Using the GitHub Pages build process, a security researcher discovered a way to launch code execution attacks.

According to a recent blog post, Joren Vrancken received a $4,000 reward for reporting a command injection bug through GitHub’s HackerOne bug bounty programme.

The vulnerability was discovered in GitHub Pages, a static hosting service that can pull data from repositories, run code through a build process, and then publish websites, according to Vrancken.

Path to code execution

GitHub Pages supports the Jekyll static site generator to make the process easier.

Jekyll settings are stored in a YAML configuration file, and GitHub automates some aspects of the service, such as themes, in which GitHub will issue a POST request. This automatically creates a new commit to issuing changes to the source.

These processes require administrator privileges, and only two directories can be specified: the root of a branch and /or docs. User-input directories, on the other hand, can be specified in the theme chooser URL.

You could use any directory as a GitHub Pages source and then run the GitHub job workflow.

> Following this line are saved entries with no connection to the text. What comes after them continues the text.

(* ===== verification/Admission.v ===== *)
(** * The sidecar's terminal admission gate (internal/recoveryguard/session.go)

    One process incarnation admits recovery work between Begin and Drain.  Every method runs under the mutex, so
    a concurrent execution is a sequence of the operations below; [begin] holds the mutex while it verifies the
    target owner and is therefore split into its check and its commit. *)

From S2P Require Import Prelude GoStrings Schema GuardConfig.

Record Admission := mkAdmission {
  ad_config : Config; ad_pod : string; ad_process : string; ad_tuple : Tuple;
  ad_started : bool; ad_closed : bool; ad_active : Z;
  ad_drained : nat;                 (* how often the channel was closed; a second time panics *)
  ad_cancelled : bool;              (* the context of the tasks *)
  ad_afterDrain : bool }.           (* a drain callback is installed *)

Definition no_tuple : Tuple := mkTuple (mkOwner "" "" "" "") "".
Definition newAdmission (c : Config) (pod process : string) : Admission :=
  mkAdmission (mkConfig (cf_ClusterUID c) (cf_OperationUID c) (sortedTargets c)) pod process no_tuple false false 0 0 false false.
Definition NewAdmission (c : Config) (pod guard process : string) : gres Admission :=
  let? _ := Config_owner c pod guard in Ok (newAdmission c pod process).

Definition set_started (a : Admission) (t : Tuple) : Admission :=
  mkAdmission (ad_config a) (ad_pod a) (ad_process a) t true (ad_closed a) (ad_active a) (ad_drained a) (ad_cancelled a) (ad_afterDrain a).
Definition set_active (a : Admission) (n : Z) : Admission :=
  mkAdmission (ad_config a) (ad_pod a) (ad_process a) (ad_tuple a) (ad_started a) (ad_closed a) n (ad_drained a) (ad_cancelled a) (ad_afterDrain a).
Definition set_closed (a : Admission) : Admission :=
  mkAdmission (ad_config a) (ad_pod a) (ad_process a) (ad_tuple a) (ad_started a) true (ad_active a) (ad_drained a) true (ad_afterDrain a).
Definition close_drained (a : Admission) : Admission :=
  mkAdmission (ad_config a) (ad_pod a) (ad_process a) (ad_tuple a) (ad_started a) (ad_closed a) (ad_active a) (S (ad_drained a))
    (ad_cancelled a) (ad_afterDrain a).
Definition set_afterDrain (a : Admission) : Admission :=
  mkAdmission (ad_config a) (ad_pod a) (ad_process a) (ad_tuple a) (ad_started a) (ad_closed a) (ad_active a) (ad_drained a)
    (ad_cancelled a) true.

(** [begin] before and after [verifyOwner]. *)
Definition begin_check (a : Admission) (owner : Owner) : gres () :=
  let expected := mkOwner (cf_ClusterUID (ad_config a)) (cf_OperationUID (ad_config a)) (ad_pod a) (ow_GuardUID owner) in
  if negb (uuidPattern (ow_GuardUID owner)) || (owner !=? expected) then Err (ErrText "recovery identity mismatch") else
  if ad_started a || ad_closed a then Err (ErrText "recovery admission is terminal") else Ok ().
Definition begin_commit (a : Admission) (owner : Owner) : Tuple * Admission :=
  let t := mkTuple owner (ad_process a) in (t, set_started a t).

Definition Admit (a : Admission) (tuple : Tuple) : gres () * Admission :=
  if negb (ad_started a) || ad_closed a || (tuple !=? ad_tuple a) then (Err (ErrText "no active recovery session"), a) else
  if 4 <=? ad_active a then (Err (ErrText "local recovery task limit"), a) else
  (Ok (), set_active a (ad_active a + 1)).
Definition ActiveTuple (a : Admission) : gres Tuple :=
  if negb (ad_started a) || ad_closed a then Err (ErrText "no active recovery session") else Ok (ad_tuple a).
(** The body that [Task.Done] runs once. *)
Definition Task_Done (a : Admission) : Admission :=
  let a := set_active a (ad_active a - 1) in
  if ad_closed a && (ad_active a =? 0) then close_drained a else a.
Definition Close (a : Admission) : Admission :=
  if ad_closed a then a else
  let a := set_closed a in if ad_active a =? 0 then close_drained a else a.
Definition AfterDrain (a : Admission) (fn : bool) : gres () * Admission :=
  if ad_started a || ad_closed a || ad_afterDrain a || negb fn then (Err (ErrText "drain callback already bound"), a)
  else (Ok (), set_afterDrain a).
(** The first critical section of [drain]. *)
Definition drain_valid (a : Admission) (tuple : Tuple) : bool :=
  ad_started a && negb (ad_closed a) && (tuple ==? ad_tuple a).

(** ** Concurrent executions

    [tk_tasks] are the tasks handed out, with whether their [once] has fired. *)
Record gate := mkGate { tk_adm : Admission; tk_tasks : gmap nat bool }.
Inductive gate_step : gate -> gate -> Prop :=
| gate_begin a ts owner : begin_check a owner = Ok () -> gate_step (mkGate a ts) (mkGate (begin_commit a owner).2 ts)
| gate_admit a ts tuple a' i : Admit a tuple = (Ok (), a') -> ts !! i = None ->
    gate_step (mkGate a ts) (mkGate a' (<[i := false]> ts))
| gate_done a ts i : ts !! i = Some false -> gate_step (mkGate a ts) (mkGate (Task_Done a) (<[i := true]> ts))
| gate_done_again a ts i : ts !! i = Some true -> gate_step (mkGate a ts) (mkGate a ts)
| gate_close a ts : gate_step (mkGate a ts) (mkGate (Close a) ts)
| gate_after a ts fn x a' : AfterDrain a fn = (x, a') -> gate_step (mkGate a ts) (mkGate a' ts).

Definition live (ts : gmap nat bool) : gmap nat bool := filter (fun kv => kv.2 = false) ts.
Record gate_ok (g : gate) : Prop := mkGateOk {
  go_active : ad_active (tk_adm g) = Z.of_nat (size (live (tk_tasks g)));
  go_limit : ad_active (tk_adm g) <= 4;
  go_drained : ad_drained (tk_adm g) = if ad_closed (tk_adm g) && (ad_active (tk_adm g) =? 0) then 1%nat else 0%nat;
  go_started : ad_started (tk_adm g) = false -> ad_active (tk_adm g) = 0 }.

Lemma live_insert_true ts i : ts !! i = Some false -> live (<[i := true]> ts) = delete i (live ts).
Proof. intros H. unfold live. rewrite map_filter_insert_False by done. by rewrite map_filter_delete. Qed.
Lemma live_insert_false ts i : ts !! i = None -> live (<[i := false]> ts) = <[i := false]> (live ts).
Proof. intros H. unfold live. by rewrite map_filter_insert_True. Qed.
Lemma live_lookup ts i : live ts !! i = Some false <-> ts !! i = Some false.
Proof. unfold live. rewrite map_lookup_filter_Some. naive_solver. Qed.

Lemma gate_step_ok g g' : gate_ok g -> gate_step g g' -> gate_ok g'.
Proof.
  intros [Ha Hl Hd Hs] Hstep. destruct Hstep as [a ts owner H|a ts tuple a' i H Hi|a ts i Hi| |a ts|a ts fn x a' H];
    cbn [tk_adm tk_tasks] in *.
  - unfold begin_check in H. destruct (_ || _) in H; [done|]. destruct (ad_started a) eqn:Es; [done|]. destruct (ad_closed a) eqn:Ec; [done|].
    split; cbn; [done|done|by rewrite Ec|done].
  - unfold Admit in H. destruct (_ || _) eqn:E in H; [done|]. apply orb_false_iff in E as [E _]. apply orb_false_iff in E as [Es Ec].
    apply negb_false_iff in Es. destruct (Z.leb_spec 4 (ad_active a)); [done|]. injection H as <-.
    split; cbn; [|lia|by rewrite Ec in *|congruence]. rewrite live_insert_false, map_size_insert_None by (try done; by apply map_lookup_filter_None_2; left). lia.
  - pose proof (proj2 (live_lookup ts i) Hi) as Hin.
    assert (size (live (<[i := true]> ts)) = pred (size (live ts)) /\ 0 < size (live ts))%nat as [Hsz Hp].
    { rewrite live_insert_true by done. rewrite map_size_delete_Some by (by exists false). split; [done|].
      apply Nat.neq_0_lt_0, map_size_non_empty_iff. intros E. by rewrite E, lookup_empty in Hin. }
    unfold Task_Done. cbn [set_active ad_closed ad_active]. destruct (ad_closed a) eqn:Ec; cbn [andb] in *.
    + destruct (Z.eqb_spec (ad_active a) 0); [lia|].
      destruct (Z.eqb_spec (ad_active a - 1) 0) as [E|E]; split; cbn; rewrite ?Ec; cbn; try lia; try (intros H; specialize (Hs H); lia).
      * rewrite E. cbn. by rewrite Hd.
      * destruct (Z.eqb_spec (ad_active a - 1) 0); [lia|done].
    + split; cbn; rewrite ?Ec; cbn; try lia. intros H; specialize (Hs H); lia.
  - by split.
  - unfold Close. destruct (ad_closed a) eqn:Ec; [split; cbn; rewrite ?Ec; done|]. cbn [set_closed ad_active].
    destruct (Z.eqb_spec (ad_active a) 0) as [E|E]; split; cbn in *; try done; try lia.
    + rewrite E. cbn. by rewrite Hd.
    + rewrite Hd. by destruct (Z.eqb_spec (ad_active a) 0).
  - unfold AfterDrain in H. destruct (_ || _) in H; injection H as <- <-; by split.
Qed.

Definition reachable (a : Admission) (g : gate) : Prop := rtc gate_step (mkGate a ∅) g.
Lemma reachable_ok c pod process g : reachable (newAdmission c pod process) g -> gate_ok g.
Proof.
  intros H. apply (rtc_ind_r (fun g => gate_ok g)) with (3 := H); [|intros y z _ Hs Hy; by eapply gate_step_ok].
  by split.
Qed.
(** A drained gate: closed, and every task has completed. *)
Definition drained (a : Admission) : Prop := ad_closed a = true /\ ad_active a = 0.
Lemma gate_step_closed g g' : gate_step g g' -> ad_closed (tk_adm g) = true ->
  ad_closed (tk_adm g') = true /\ ad_tuple (tk_adm g') = ad_tuple (tk_adm g) /\ ad_active (tk_adm g') <= ad_active (tk_adm g).
Proof.
  intros Hs Hc. destruct Hs as [a ts owner H|a ts tuple a' i H Hi|a ts i Hi| |a ts|a ts fn x a' H]; cbn in *.
  - unfold begin_check in H. rewrite Hc, orb_true_r in H. by destruct (_ || _) in H.
  - unfold Admit in H. rewrite Hc, orb_true_r in H. done.
  - unfold Task_Done. cbn. rewrite Hc. destruct (_ && _); cbn; split_and!; try done; lia.
  - split_and!; [done|done|lia].
  - unfold Close. rewrite Hc. split_and!; [done|done|lia].
  - unfold AfterDrain in H. rewrite Hc, orb_true_r in H. injection H as <- <-. split_and!; [done|done|lia].
Qed.
Lemma gate_step_drained g g' : gate_ok g -> gate_step g g' -> drained (tk_adm g) ->
  drained (tk_adm g') /\ ad_tuple (tk_adm g') = ad_tuple (tk_adm g).
Proof.
  intros Hok Hs [Hc Ha]. destruct (gate_step_closed _ _ Hs Hc) as (Hc' & Ht & Hle).
  destruct (gate_step_ok _ _ Hok Hs) as [Ha' _ _ _]. split; [|done]. split; [done|lia].
Qed.
Lemma gate_steps_drained g g' : gate_ok g -> rtc gate_step g g' -> drained (tk_adm g) -> gate_ok g' /\ drained (tk_adm g').
Proof.
  intros Hok Hs. induction Hs as [g|g g1 g' H1 _ IH]; intros Hd; [done|].
  apply IH; [by eapply gate_step_ok|]. by eapply gate_step_drained.
Qed.
Lemma drained_no_task g : gate_ok g -> drained (tk_adm g) -> forall i, tk_tasks g !! i <> Some false.
Proof.
  intros [Ha _ _ _] [_ H0] i Hi. apply live_lookup in Hi. rewrite H0 in Ha.
  assert (live (tk_tasks g) = ∅) as E by (apply map_size_empty_inv; lia). by rewrite E, lookup_empty in Hi.
Qed.

(** C35: Drain is terminal and means that the work has really stopped.  In every interleaving of Begin, Admit, Done, Close and AfterDrain
    on a new gate, at most four tasks run at a time and the drained channel is closed at most once (a second close would
    panic).  Once it is closed (what [drain] waits for), no admitted task is unfinished, then or at any later time, no new
    task is ever admitted, and no session can begin again. *)
Theorem admission_drain_terminal c pod process g :
  reachable (newAdmission c pod process) g ->
  ad_active (tk_adm g) <= 4 /\ (ad_drained (tk_adm g) <= 1)%nat
  /\ (ad_drained (tk_adm g) = 1%nat ->
      forall g', rtc gate_step g g' ->
        ad_drained (tk_adm g') = 1%nat /\ (forall i, tk_tasks g' !! i <> Some false)
        /\ (forall tuple, is_err (Admit (tk_adm g') tuple).1 = true) /\ (forall owner, is_err (begin_check (tk_adm g') owner) = true)).
Proof.
  intros Hr. pose proof (reachable_ok _ _ _ _ Hr) as Hok. split_and!; [apply Hok|rewrite (go_drained _ Hok); case_match; lia|].
  intros Hd g' Hs. assert (drained (tk_adm g)) as Hdr.
  { rewrite (go_drained _ Hok) in Hd. destruct (_ && _) eqn:E; [|done]. by apply andb_true_iff in E as [? ?%Z.eqb_eq]. }
  destruct (gate_steps_drained _ _ Hok Hs Hdr) as [Hok' Hdr']. pose proof Hdr' as [Hc' Ha']. split_and!.
  - by rewrite (go_drained _ Hok'), Hc', Ha'.
  - by apply drained_no_task.
  - intros tuple. unfold Admit. by rewrite Hc', orb_true_r.
  - intros owner. unfold begin_check. rewrite Hc', orb_true_r. by case_match.
Qed.

Definition ex_config : Config := mkConfig "11111111-1111-4111-8111-111111111111" "22222222-2222-4222-8222-222222222222"
  [mkTarget "44444444-4444-4444-8444-444444444444" wal_mount; mkTarget "33333333-3333-4333-8333-333333333333" data_mount].
Definition ex_pod : string := "55555555-5555-4555-8555-555555555555".
Definition ex_guard : string := "66666666-6666-4666-8666-666666666666".
Definition ex_process : string := "77777777-7777-4777-8777-777777777777".
Definition ex_owner : Owner := mkOwner (cf_ClusterUID ex_config) (cf_OperationUID ex_config) ex_pod ex_guard.
Definition ex_gate0 : gate := mkGate (newAdmission ex_config ex_pod ex_process) ∅.
Definition ex_gate1 : gate := mkGate (begin_commit (tk_adm ex_gate0) ex_owner).2 ∅.
Definition ex_gate2 : gate := mkGate (Admit (tk_adm ex_gate1) (mkTuple ex_owner ex_process)).2 (<[0%nat := false]> ∅).
Definition ex_gate3 : gate := mkGate (Close (tk_adm ex_gate2)) (tk_tasks ex_gate2).
Definition ex_gate4 : gate := mkGate (Task_Done (tk_adm ex_gate3)) (<[0%nat := true]> (tk_tasks ex_gate3)).
(** One task outlives the close; the gate drains when it is done. *)
Lemma admission_drain_terminal_witness :
  ad_drained (tk_adm ex_gate3) = 0%nat /\ ad_drained (tk_adm ex_gate4) = 1%nat
  /\ is_err (Admit (tk_adm ex_gate4) (mkTuple ex_owner ex_process)).1 = true.
Proof.
  split; [reflexivity|]. split; [reflexivity|].
  apply (admission_drain_terminal ex_config ex_pod ex_process ex_gate4); [|reflexivity|apply rtc_refl].
  eapply rtc_l; [apply gate_begin with (owner := ex_owner); vm_compute; reflexivity|].
  eapply rtc_l; [apply gate_admit with (i := 0%nat) (tuple := mkTuple ex_owner ex_process); vm_compute; reflexivity|].
  eapply rtc_l; [apply gate_close|]. eapply rtc_l; [apply gate_done with (i := 0%nat); vm_compute; reflexivity|]. apply rtc_refl.
Defined.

They include launching Jekyll, deploying static files, and uploading page artefacts. This process can eventually trigger a payload via a tar command, resulting in arbitrary code execution.

However, because the attacker already has admin privileges, this isn’t necessarily a major issue.

Vrancken discovered a way to make this workflow functionality more serious. An attacker only needs a URL and user interaction to gain access to code hosted in a private repository.

Attackers could use phishing or other social engineering tactics to trick an admin user into clicking the link and following the Select Theme process. This triggers a malicious payload and exposes the repository, by crafting a malicious URL that downloads and executes a script from a third-party source. Attackers only need to provide a URL; they do not need a GitHub account or any connection to the target repository.

‘Hack The Box-esque’

Vrancken received a response from GitHub on the same day he informed on July 27 and confirmed on August 2. The GitHub security team resolved the issue by removing the Theme Chooser functionality by August 23.

 Vrancken received a GitHub Pro subscription as well as a $4,000 bug bounty for his efforts.

 The researcher said it combines multiple GitHub-specific features with some more traditional Hack the Box-esque techniques. I heartily endorse the GitHub bug bounty programme.”

“Each submission to our bug bounty programme is a chance to make GitHub, our products, and our customers more secure,” Jill Moné-Corallo, GitHub’s director of product security engineering. Joren has an interest in security research, and because of these researchers continued value in our bug bounty programme.”